1. Прежде всего, пацифизм, который я назову вульгарным, так как он только и знает, что клеймить «человека убивающего», и не поднимается над предубеждениями патриотизма. Когда я обнаруживаю у духовных наставников, будь то Монтень, Вольтер или Анатоль Франс, обвинительные речи против войны, состоящие из рассуждений вроде того, что разбойники с большой дороги не более преступны, чем военачальники, что люди ведут себя шутовски, убивая друг друга потому только, что одни одеты в желтое, а другие в синее, – признаюсь, у меня возникает соблазн изменить делу, которое защищают такие упростители, и проникнуться симпатией к глубинным движениям, создавшим нации, – движениям, подвергающимся столь грубому оскорблению [310] .
310
Сказанное касается почти всей антивоенной литературы вплоть до наших дней. Надо обратиться к Ренану и Ренувье (по крайней мере среди светских писателей), чтобы найти авторов, говорящих о войне и национальных страстях с серьезностью и уважением, подобающими таким драматическим темам.

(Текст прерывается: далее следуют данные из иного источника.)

(* ===== verification/Proc.v ===== *)
(** * Process lookups

    GetNameByPid and GetPPidByPid of log_utils.cpp: the name and the parent of
    a process from the files under /proc, which are given as a function from
    paths to contents. *)

From S2P Require Import Prelude Common Utils.
From Stdlib Require Import Ascii.

Definition CMDLINE_PATH_LEN : Z := 32.
Definition CMDLINE_LEN : Z := 128.
Definition STATUS_PATH_LEN : Z := 32.
Definition STATUS_LEN : Z := 1024.
Definition SH_NAMES : list string := ["sh"; "/bin/sh"; "/system/bin/sh"; "/xbin/sh"; "/system/xbin/sh"].

Definition isgraph (c : ascii) : bool := (33 <=? byte_val c) && (byte_val c <=? 126).

(** The visible characters at the start, at most [n]. *)
Fixpoint graph_prefix (n : nat) (s : string) : string :=
  match n, s with
  | S n, String c s => if isgraph c then String c (graph_prefix n s) else ""
  | _, _ => ""
  end.

(** [strstr]: the text from the first occurrence on. *)
Fixpoint strstr (needle s : string) : option string :=
  if String.prefix needle s then Some s
  else match s with
       | EmptyString => None
       | String _ s => strstr needle s
       end.

(** ["%d"] of [sscanf_s] into a [uint32_t] that holds [old]. *)
Definition scan_d (s : string) (old : Z) : Z :=
  let '(neg, s) := take_sign (skip_space s) in
  match s with
  | String c _ =>
      if is_digit c then let v := read_digits 10 0 s in u32 (if neg : bool then - v else v) else old
  | EmptyString => old
  end.

Section proc.
Context (proc : string -> option string).

Definition GetNameByPid (pid : Z) : string :=
  match proc ("/proc/" +:+ to_string (i32 pid) +:+ "/cmdline") with
  | None => ""
  | Some file => graph_prefix (Z.to_nat (CMDLINE_LEN - 1)) file
  end.

(** [None]: more than [fuel] shells above the process. *)
Fixpoint GetPPidByPid (fuel : nat) (pid : Z) : option Z :=
  match proc ("/proc/" +:+ to_string pid +:+ "/status") with
  | None => Some 0
  | Some file =>
      let buf := str_take (Z.to_nat (STATUS_LEN - 1)) file in
      if bool_decide (buf = "") then Some 0
      else
        match strstr "PPid:" (cstr buf) with
        | None => Some 0
        | Some ppidLoc =>
            let ppid := scan_d (str_drop 5 ppidLoc) 0 in
            if bool_decide (GetNameByPid ppid ∈ SH_NAMES) then
              match fuel with
              | O => None
              | S fuel => GetPPidByPid fuel ppid
              end
            else Some ppid
        end
  end.
End proc.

2. Фанатический (mystique) пацифизм, – так я именую тот, который видит лишь слепую ненависть войны и не разбирает, справедлива война или нет, нападают или обороняются
Я думаю, у французских писателей, принявших в 1914 году позицию Ромена Роллана, был к тому и другой побудительный мотив: боязнь, признав правоту своей нации, впасть в национальную пристрастность. Можно смело утверждать, что эти мэтры громко выступили бы в защиту Франции, не будь Франция их отечеством. В противоположность Барресу, говорившему: «Я всегда признаю правоту своей страны, даже если она неправа», с этих удивительных друзей справедливости сталось бы сказать: «Я всегда признаю свою страну неправой, даже если она права». И здесь тоже можно было убедиться, что мания беспристрастности ведет к несправедливости, точно так же как и обратная мания.

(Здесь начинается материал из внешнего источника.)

(** The packets of [lines], written in the turns. *)
Definition line_packets (turns : list out_turn) (lines : list HilogData) : list string :=
  zip_with (fun t d => WriteQueryResponse (ot_junk t) (Some d)) turns lines.

(** A query that does not wait lists the lines the reader has ahead, at most
    [cd] of them when [lines] is set. *)
Lemma output_loop_listing maxsz id tail lines cd turns b r :
  buf_ok b -> m_logReaders b !! id = Some r -> r_msgList r = true -> r_skipped r = 0 -> no_throw b ->
  Forall quiet turns -> (length (outstanding regex_search f b r) < length turns)%nat -> (lines <> 0 -> 0 < cd) ->
  let wants := outstanding regex_search f b r in
  exists b' t, t ∈ turns /\ loop maxsz f id tail true lines cd turns b =
    (b', line_packets turns (if lines =? 0 then wants else take (Z.to_nat cd) wants) ++ [WriteQueryResponse (ot_junk t) None],
     OutDone) /\
    hilogDataList b' = hilogDataList b.
Proof.
  revert cd b r. induction turns as [|t turns IH]; intros cd b r Hb Hr Hml Hsk Hnt Hq Hlen Hcd; [simpl in Hlen; lia|].
  apply Forall_cons in Hq as [[Hw Hwr] Hq]. cbn [output_loop].
  destruct (Query regex_search b (ot_clocks t) f id tail) as [b1 res] eqn:EQ. cbv zeta.
  pose proof (Query_ok regex_search b (ot_clocks t) f id tail Hb) as Hb1. rewrite EQ in Hb1. cbn [fst] in Hb1.
  destruct (Query_step regex_search f b _ id tail r b1 res Hb Hr Hml EQ) as (r1 & Hr1 & Hml1 & Hl & Hsk1 & _ & Hres).
  specialize (Hres Hsk). destruct res as [x| |].
  - rewrite Hres in Hlen |- *. rewrite Hwr, Hw. cbn [negb insert_all foldl]. cbn [length] in Hlen.
    assert (no_throw b1) as Hnt1 by by eapply no_throw_list.
    destruct (Z.eqb_spec lines 0) as [->|Hne]; cbn [negb andb].
    + destruct (IH cd b1 r1 Hb1 Hr1 Hml1 Hsk1 Hnt1 Hq ltac:(lia) Hcd) as (b' & t' & Ht & E & Hl').
      exists b', t'. rewrite E. split; [by right|]. split; [done|]. by rewrite Hl', Hl.
    + specialize (Hcd Hne). destruct (Z.leb_spec (cd - 1) 0) as [Hle|Hgt].
      * exists b1, t. split; [left|]. replace (Z.to_nat cd) with 1%nat by lia. cbn [take line_packets zip_with].
        unfold line_packets. cbn [zip_with]. by rewrite take_0, zip_with_nil_r.
      * destruct (IH (cd - 1) b1 r1 Hb1 Hr1 Hml1 Hsk1 Hnt1 Hq ltac:(lia) ltac:(lia)) as (b' & t' & Ht & E & Hl').
        exists b', t'. split; [by right|]. rewrite E. replace (Z.to_nat cd) with (S (Z.to_nat (cd - 1))) by lia.
        split; [done|]. by rewrite Hl', Hl.
  - destruct Hres as [Hres _]. rewrite Hres. exists b1, t. split; [left|]. split; [|done]. by destruct (lines =? 0); rewrite ?take_nil.
  - exfalso. eapply (Query_no_throw b _ id tail b1 Hnt); [|exact EQ]. right. eauto.
Qed.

Вкратце скажу и об осуждении Франции этими «блюстителями справедливости» за позицию, занятую ею после победы, за ее намерение обязать противника к возмещению причиненного ущерба, а в случае отказа – добиться от него гарантий. По-моему, эти моралисты безотчетно руководствуются весьма примечательной мыслью – что справедливому надлежит быть слабым и страждущим; что положение жертвы как бы заключено в его определении. Если справедливый становится сильным и находит способ заставить воздать себе должное, для этих мыслителей он перестает быть справедливым; если бы Сократ и Христос дали отпор своим палачам, они больше не воплощали бы правоту; еще один шаг – и ее воплощали бы их палачи, ставшие жертвами. Здесь мы видим подмену уважения к справедливости уважением к страданию, христианский романтизм, довольно неожиданный, к примеру, у Анатоля Франса. Несомненно, наступивший 1918 год переворачивал все привычные понятия поборников права. Нарушенное право становилось сильнейшим, поруганная тога торжествовала над шпагой, побеждал Куриаций. Наверное, нужна была малая толика хладнокровия, чтобы признать, что, даже облеченное силой, право остается правом. Французским пацифистам хладнокровия не хватило. В общем, их позиция в последнее десятилетие определялась единственно чувством, и ничто не показывает более наглядно, насколько снизился в наши дни у «князей духа» интеллектуальный уровень [311] .
311
Я не говорю о том, что, возможно, было политически нецелесообразным в этих требованиях победившей Франции; так и мыслители, которых я здесь обсуждаю, говорили лишь о том, что в них было, по их мнению, аморальным.
Напомню в связи с этим, что пацифизм церкви, по крайней мере у великих ее учителей, обусловлен отнюдь не сентиментальными соображениями, а нравственной культурой: «Что порицают в войне? – говорит святой Августин. – То, что там убивают людей, которые сами рано или поздно умрут...? Такое обвинение войны свойственно людям малодушным, а не благочестивым. В войне по праву порицают стремление вредить, жестокость мщения, враждебный и неумолимый дух, ярость сопротивления, жажду господства»*. (Эту тему затрагивает и Фома Аквинский: Сумма <теологии>, 2, 2, вопр. XL, разд. 1.)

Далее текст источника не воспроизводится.